Enfin, le moustachu précise que ses ambitions restent limitées par la qualité de son effectif : « je me suis rendu compte très vite que nous ne possédions pas un groupe susceptible de décrocher la lune. Notre attaque était trop faible pour espérer damer le pion aux meilleurs. Cependant, je n’ai jamais cédé au découragement. On ne peut surtout pas me reprocher d’avoir débrayé sous prétexte que les résultats ne suivaient pas ». Alors oui, le classement n’est pas à la hauteur de ce que les dirigeants ont souhaité en début de saison, mais ceux-ci semblent s’être exprimés hâtivement.
Samoy et Dos Santos mettent de nouveau en avant un point : tout ça ne va pas inciter les joueurs en fin de contrat à prolonger l’aventure lilloise.
Sur le terrain, le LOSC se rend à Bordeaux. Choquel a la bonne idée d’y rejoindre les joueurs : selon la Voix du Nord, il a reçu un « accueil glacial » du staff. En tentant une « manœuvre d’approche à l’hôtel », il a essuyé un « échec ». Durant le repas du midi, Samoy se lève et part manger à la table d’à côté. Le LOSC s’incline 2-0 en Gironde, et la VDN constate que « les rapports techniciens/dirigeants n’existent plus désormais. Ou presque plus. En un mot, la crise couve (…) « cette crise n’a pas fini d’alimenter la chronique. Hélas ».

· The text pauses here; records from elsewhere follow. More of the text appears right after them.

(* ===== verification/ImageGeneratorRuns.v ===== *)
(** * The image generator form: a submission from its request to its end

    The handler reads an exchange with the service await by await.  This
    file states what it computes in one piece ([apiOutcome]: the image's
    URL, or the error the [catch] clause receives), proves that the
    handler's stretches compose to it, and bounds the settlements a
    submission waits for: two at most, after which the loading flag is
    clear. *)

From stdpp Require Import base tactics option list strings.
From Stdlib Require Import Lia.
From S2P Require Import Prelude Js Remote Flight Json.
From S2P Require Import ImageGenerator ImageGeneratorInv ImageGeneratorProps.
Import ImageGenerator.

(** A settled exchange: how [fetch] settled, and how reading the body would
    settle for a refused and for an accepted request. *)
Record ApiExchange : Type := mkApiExchange {
  ax_fetch : settled Response;
  ax_error : settled Json.value;
  ax_result : settled Json.value;
}.

(** The URL of the image of an exchange, or the error the handler's [catch]
    receives. *)
Definition apiOutcome (x : ApiExchange) : settled jsstring :=
  match ax_fetch x with
  | Rejected e => Rejected e
  | Fulfilled r =>
      if ok r then ax_result x ≫= generatedImageUrl
      else
        Rejected match ax_error x with
                 | Rejected e => e
                 | Fulfilled errorData => apiError errorData
                 end
  end.

(** The events of one exchange, as the handler awaits them. *)
Definition api_events (t : nat) (x : ApiExchange) : list Event :=
  FetchSettled t (ax_fetch x) ::
  match ax_fetch x with
  | Fulfilled r =>
      if ok r then [JsonSettled t (ax_result x)] else [ErrorJsonSettled t (ax_error x)]
  | Rejected _ => []
  end.

(** The end of a call: the image stored, or the [catch] clause; the
    [finally] clause in both. *)
Definition finish (t : nat) (o : settled jsstring) (c : Config) : Config :=
  match o with
  | Fulfilled url =>
      setTask t Finished (render_with (setIsLoading false (setImageUrl (Some url) (state c))) c)
  | Rejected err => setTask t Finished (catchFinally err c)
  end.

(** The promises a call at stage [k] still waits for, at most. *)
Definition awaits (k : Task) : nat :=
  match k with
  | AwaitFetch => 2
  | AwaitErrorJson | AwaitJson => 1
  | Finished => 0
  end.

Abbreviation remaining := (Flight.remaining awaits).

(** The events that settle a promise. *)
Definition settlement (e : Event) : bool :=
  match e with PromptChange _ | Submit => false | _ => true end.

Definition quota : ApiExchange :=
  mkApiExchange (Fulfilled (mkResponse false)) (Fulfilled refusal) (Fulfilled picture).

Section ig_runs.
Implicit Types (c : Config) (t : nat) (x : ApiExchange) (k : Task).

Lemma ig_setTask_lookup t k k0 c :
  tasks c !! t = Some k0 -> tasks (setTask t k c) !! t = Some k.
Proof. intros H%lookup_lt_Some. simpl. by apply list_lookup_insert_eq. Qed.

Lemma ig_finish_setTask t k o c : finish t o (setTask t k c) = finish t o c.
Proof.
  destruct o; unfold finish, catchFinally, render_with, setTask; simpl;
    by rewrite list_insert_insert_eq.
Qed.

(** The body of an accepted request, once read, ends the call. *)
Lemma ig_onJson_finish c t r : onJson t r c = finish t (r ≫= generatedImageUrl) c.
Proof. done. Qed.

(** The handler, await by await, implements the one-shot reading of an
    exchange: played on a call that waits for its response, the events of
    an exchange end the call with the image that [apiOutcome] finds stored,
    or in the [catch] clause with the error it finds. *)
Lemma ig_exchange_play c t x :
  tasks c !! t = Some AwaitFetch ->
  play (api_events t x) c = Some (finish t (apiOutcome x) c).
Proof.
  intros Ht. unfold api_events, apiOutcome.
  destruct (ax_fetch x) as [[[]]|err]; cbn [play enabled step]; rewrite Ht;
    cbn [mbind option_bind onFetch ok]; [| |done].
  - cbn [play enabled step]. erewrite ig_setTask_lookup by done.
    cbn [mbind option_bind]. by rewrite ig_onJson_finish, ig_finish_setTask.
  - cbn [play enabled step]. erewrite ig_setTask_lookup by done.
    destruct (ax_error x); cbn; f_equal;
      apply (ig_finish_setTask t AwaitErrorJson (Rejected _) c).
Qed.

Lemma ig_exchange_play_witness :
  play (api_events 0 quota) (ig_after ig_submitted) =
  Some (finish 0 (apiOutcome quota) (ig_after ig_submitted)).
Proof. apply (ig_exchange_play (ig_after ig_submitted) 0 quota). reflexivity. Defined.

(** An image that an exchange delivers is a [data:] URL. *)
Lemma ig_apiOutcome_prefix x u :
  apiOutcome x = Fulfilled u -> exists b, u = dataPrefix ++ b.
Proof.
  unfold apiOutcome. intros H. repeat case_match; simplify_eq.
  apply outcome_bind_fulfilled in H as (result & _ & H).
  by eapply ig_generatedImageUrl_prefix.
Qed.

(** C17. Whatever the service answers, the submission ends: once the
    promises of the exchange have settled, with any JSON value as the
    body, the loading flag is clear and the page shows the image the
    exchange delivered, under the prompt that was submitted, or the message
    of the error it ended with. *)
Theorem ig_always_settles c t x :
  reachable c -> tasks c !! t = Some AwaitFetch ->
  exists c', play (api_events t x) c = Some c' /\
    isLoading (state c') = false /\
    match apiOutcome x with
    | Fulfilled u =>
        view_image (render (state c')) = Some (u, prompt (state c)) /\
        view_alert (render (state c')) = None
    | Rejected err =>
        view_alert (render (state c')) = Some (failurePrefix ++ errorMessage err) /\
        view_image (render (state c')) = None
    end.
Proof.
  intros HI%ig_reachable_Inv Ht. exists (finish t (apiOutcome x) c).
  rewrite ig_exchange_play by done. split; [done|].
  pose proof (ig_Inv_active_loading _ _ _ HI Ht eq_refl) as Hl.
  destruct (inv_loading _ HI Hl) as (_ & He & _).
  destruct (apiOutcome x) as [u|err] eqn:Ho.
  - apply ig_apiOutcome_prefix in Ho as [b ->]. cbn [finish]. ig_cfg. split; [done|].
    by destruct (ig_render_image
                   (setIsLoading false (setImageUrl (Some (dataPrefix ++ b)) (state c)))
                   b eq_refl He eq_refl) as (-> & _ & -> & _).
  - by destruct (ig_catch_shown c t AwaitFetch err HI Ht eq_refl) as (? & _ & ? & ? & _).
Qed.

Lemma ig_always_settles_witness :
  exists c', play (api_events 0 quota) (ig_after ig_submitted) = Some c' /\
    isLoading (state c') = false /\
    view_alert (render (state c')) = Some (failurePrefix ++ Str.lit "API key not valid.") /\
    view_image (render (state c')) = None.
Proof.
  apply (ig_always_settles (ig_after ig_submitted) 0 quota);
    [apply ig_after_reachable|reflexivity].
Defined.

(** Every settlement lowers the number of awaits left. *)
Lemma ig_settlement_lt e c c' :
  settlement e = true -> step e c = Some c' ->
  remaining (tasks c') < remaining (tasks c).
Proof.
  intros He Hs. destruct e as [| |t r|t r|t r]; try done; cbn [step] in Hs;
    destruct (tasks c !! t) as [[]|] eqn:Ht; try done.
  - injection Hs as <-. destruct r as [[[]]|]; simpl;
      (apply (remaining_insert_lt _ _ AwaitFetch); [done|simpl; lia]).
  - injection Hs as <-. destruct r; simpl;
      (apply (remaining_insert_lt _ _ AwaitErrorJson); [done|simpl; lia]).
  - injection Hs as <-. rewrite ig_onJson_finish.
    destruct (r ≫= generatedImageUrl); simpl;
      (apply (remaining_insert_lt _ _ AwaitJson); [done|simpl; lia]).
Qed.

(** A suspended call waits for a promise that can settle. *)
Lemma ig_can_settle c t k :
  tasks c !! t = Some k -> active k = true ->
  exists e c', settlement e = true /\ step e c = Some c'.
Proof.
  intros Ht Hk. destruct k; try done.
  - exists (FetchSettled t (Rejected Exn.NotAnError)). eexists. by cbn [step]; rewrite Ht.
  - exists (ErrorJsonSettled t (Rejected Exn.NotAnError)). eexists. by cbn [step]; rewrite Ht.
  - exists (JsonSettled t (Rejected Exn.NotAnError)). eexists. by cbn [step]; rewrite Ht.
Qed.

(** C16. A submission ends: the calls of the handler wait for two
    settlements at most between them, every settlement lowers that number,
    the loading flag is clear exactly when it is zero, and while it is not
    zero the page waits for a promise that can settle. *)
Theorem ig_submission_ends c :
  reachable c ->
  remaining (tasks c) <= 2 /\
  (remaining (tasks c) = 0 <-> isLoading (state c) = false) /\
  (forall e c', settlement e = true -> step e c = Some c' ->
                remaining (tasks c') < remaining (tasks c)) /\
  (isLoading (state c) = true -> exists e c', settlement e = true /\ step e c = Some c').
Proof.
  intros HI%ig_reachable_Inv.
  apply (submission_ends tasks (isLoading ∘ state) step settlement active awaits 2).
  - intros []; simpl; lia.
  - by intros [].
  - apply ig_settlement_lt.
  - apply ig_can_settle.
  - apply (inv_active _ HI).
Qed.

Lemma ig_submission_ends_witness :
  remaining (tasks (ig_after ig_answered)) <= 2 /\
  (remaining (tasks (ig_after ig_answered)) = 0 <->
   isLoading (state (ig_after ig_answered)) = false) /\
  (forall e c', settlement e = true -> step e (ig_after ig_answered) = Some c' ->
                remaining (tasks c') < remaining (tasks (ig_after ig_answered))) /\
  (isLoading (state (ig_after ig_answered)) = true ->
   exists e c', settlement e = true /\ step e (ig_after ig_answered) = Some c').
Proof. apply (ig_submission_ends (ig_after ig_answered)). apply ig_after_reachable. Defined.

End ig_runs.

Ah, et Choquel en a profité pour voir Jacquet : l’entraîneur de Bordeaux l’a gentiment éconduit, en indiquant qu’il venait de prolonger à Bordeaux : voilà une information intéressante qu’il aurait été opportun de connaître au préalable.

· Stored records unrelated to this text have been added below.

(** Dispatching the actions of a script one after the other, each at its own
    time; [None] as soon as one dispatch fails. *)
Fixpoint run (script : list (Z * Auth.Action)) (s : Store.Store)
  : option Store.Store :=
  match script with
  | [] => Some s
  | (now, a) :: rest =>
      match Store.dispatch now a s with
      | Some s' => run rest s'
      | None => None
      end
  end.

(** The value last written under [AUTH_KEY] by a list of storage calls. *)
Fixpoint latest_persisted (calls : list Ngxs.StorageCall)
  : option Model.AuthStateModel :=
  match calls with
  | [] => None
  | call :: rest =>
      match latest_persisted rest with
      | Some later => Some later
      | None =>
          match call with
          | Ngxs.setItem Ngxs.AUTH_KEY value => Some value
          | _ => None
          end
      end
  end.

(** The storage holds a copy of the state the store holds. *)
Definition in_sync (s : Store.Store) : Prop :=
  latest_persisted (Store.localStorage s) = Some (Store.auth s).

(** No action of the script is a [PersistSettings]: those are dispatched by
    the handlers themselves. *)
Definition from_outside (script : list (Z * Auth.Action)) : bool :=
  forallb (fun step => negb (is_persist (snd step))) script.

(** The storage calls a dispatch of [a] may add: writes under [AUTH_KEY]
    and, for [Signout] only, the removal of [ACTIVE_UNTIL]. *)
Definition may_add (a : Auth.Action) (call : Ngxs.StorageCall) : bool :=
  match call with
  | Ngxs.setItem Ngxs.AUTH_KEY _ => true
  | Ngxs.removeItem Ngxs.ACTIVE_UNTIL =>
      match a with Auth.Signout => true | _ => false end
  | _ => false
  end.

(** The payload of the actions whose handler is the merging recipe alone. *)
Definition merged_payload (a : Auth.Action) : option Model.Partial :=
  match a with
  | Auth.UpdateRememberMeUsername p
  | Auth.SetCurrentUserId p
  | Auth.SwitchAuthType p
  | Auth.IsRedeemRecoveryCodeSuccessful p
  | Auth.PasswordResetCompleted p => Some p
  | _ => None
  end.

End Session.

(* ================================================================= *)
(** ** [HttpStatusInterceptor.intercept] *)

Module Intercept.
Import HttpStatusInterceptor.

(** What [next.handle(req.clone())] delivers: the events it emits and then
    either completion ([None]) or an error response. *)
Record Exchange := mkExchange {
  events : list Js.Value;
  failure : option HttpErrorResponse
}.

(** How the stream handed to the caller ends. *)
Inductive Ending :=
| completes
| never_ends
| errors (x : Thrown).

Record Delivered := mkDelivered {
  seen : list Js.Value;
  ending : Ending
}.

(** [intercept(req, next)]: [catchError] lets the events through and
    replaces an error by the observable [_handleError$] returns. *)
Definition intercept (guard : Js.Value -> bool) (service : ServerErrorService)
  (x : Exchange) : ServerErrorService * Delivered :=
  match failure x with
  | None => (service, mkDelivered (events x) completes)
  | Some e =>
      match _handleError guard service e with
      | (service', NEVER) => (service', mkDelivered (events x) never_ends)
      | (service', throwError t) => (service', mkDelivered (events x) (errors t))
      end
  end.

End Intercept.

(* ================================================================= *)
(** ** [TwoFactorAuthenticationComponent]: the error messages *)

Module TwoFactorMessages.
Import TwoFactorAuthenticationComponent.

(** [v.key]: a [TypeError] ([None]) on [null] and [undefined], the field of
    an object, [undefined] on the other primitives. *)
Definition property (key : string) (v : Js.Value) : option Js.Value :=
  match v with
  | Js.undefined | Js.null => None
  | _ => Some (Js.get key v)
  end.

Definition _getProblemDetailsErrorMessage (c : Component) : option Js.Value :=
  property "detail" (_problemDetails c).

Section Guard.

Variable implementsOdmWebApiException : Js.Value -> bool.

Le bordel est total : on dégage les gens en place, et on ne trouve personne pour venir.
Tout s’arrange…
Le 12 avril, une réunion du comité de gestion, censée détendre les relations, est organisée à Saint-André, au siège de la société de Dewailly. Au bout de 4 heures, un communiqué est transmis à la presse. Il en ressort que :
1) Le président de la SAEM (Dewailly) accorde toute sa confiance aux directeurs généraux (Amyot et Deschodt)

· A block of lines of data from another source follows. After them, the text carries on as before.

Lemma lstrip_app_head s w :
  PyStr.lstrip s <> "" -> PyStr.lstrip (s ++ w) = PyStr.lstrip s ++ w.
Proof.
  induction s as [|c s IH]; cbn [append PyStr.lstrip]; [congruence|].
  destruct (PyStr.isspace c); [exact IH | reflexivity].
Qed.

Lemma lstrip_all_space s :
  PyStr.lstrip s = "" -> all_chars PyStr.isspace s = true.
Proof.
  induction s as [|c s IH]; cbn [PyStr.lstrip all_chars]; [reflexivity|].
  destruct (PyStr.isspace c); [exact IH | discriminate].
Qed.

Lemma split_no_sep sep s :
  all_chars (fun c => negb (Ascii.eqb c sep)) s = true -> PyStr.split sep s = [s].
Proof.
  induction s as [|c s IH]; cbn [all_chars]; [reflexivity|].
  intros H. apply andb_true_iff in H as [Hc Hs].
  rewrite split_cons, (IH Hs). apply negb_true_iff in Hc. now rewrite Hc.
Qed.

Lemma of_int_no_space n : all_chars not_space (PyStr.of_int n) = true.
Proof.
  apply (all_chars_weaken numeral_char); [|apply of_int_chars].
  intros c Hc. now apply numeral_char_cases.
Qed.

Lemma of_int_no_colon n :
  all_chars (fun c => negb (Ascii.eqb c ":")) (PyStr.of_int n) = true.
Proof.
  apply (all_chars_weaken numeral_char); [|apply of_int_chars].
  intros c Hc. apply negb_true_iff. now apply numeral_char_cases.
Qed.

2) Lors de sa conférence du 7 avril, Choquel n’a émis qu’une « opinion personnelle ».
3) Charly Samoy reste directeur sportif et administratif, en charge des pourparlers et des négociations sur les « opérations de prospection, de recrutement et de transfert ». Ses décisions sont effectives après accord des directeurs généraux.
4) Arnaud Dos Santos bénéficie de toute la confiance des dirigeants, pour cette saison et pour l’avenir.
Hé ben : tout ça pour en arriver là, ça valait le coup. Pour la Voix du Nord, « la farce a pris fin de la façon la plus inattendue mais aussi – hélas – la plus décevante qui soit. Elle ne fait rire personne tant son scénario est médiocre. Pitoyable même. Près de 4 heures de spectacle pour une conclusion fade, sans relief, qui de toute évidence jette une ombre sur des acteurs ne donnant pas l’impression de maîtriser totalement leur sujet ». Samoy se réjouit que le « putsch [ait] échoué » ; Dos Santos est également satisfait mais reste préoccupé par ces histoires de fin de contrat.
La thèse des deux voix au LOSC reste toutefois assez pertinente : pourquoi la position de Choquel est-elle désavouée alors qu’on la pensait issue d’une délibération collective, et quelle a été prononcée en présence de Dewailly, qui a donné l’impression de la valider ? Tout cela laisse penser que le club manque de rigueur en coulisses.
…en fait, non
Le 15 avril, une victoire contre Martigues, qualifiant le LOSC pour les quarts de finale de coupe de France, détend l’atmosphère. Avant le match, Amyot et Deschodt se sont exprimés sur Fréquence Nord « afin que cessent les remous qui agitent actuellement notre club » : ils rappellent (ou informent) que le pouvoir de décision leur appartient, et personne d’autre. Fin de l’histoire ? Non bien sûr.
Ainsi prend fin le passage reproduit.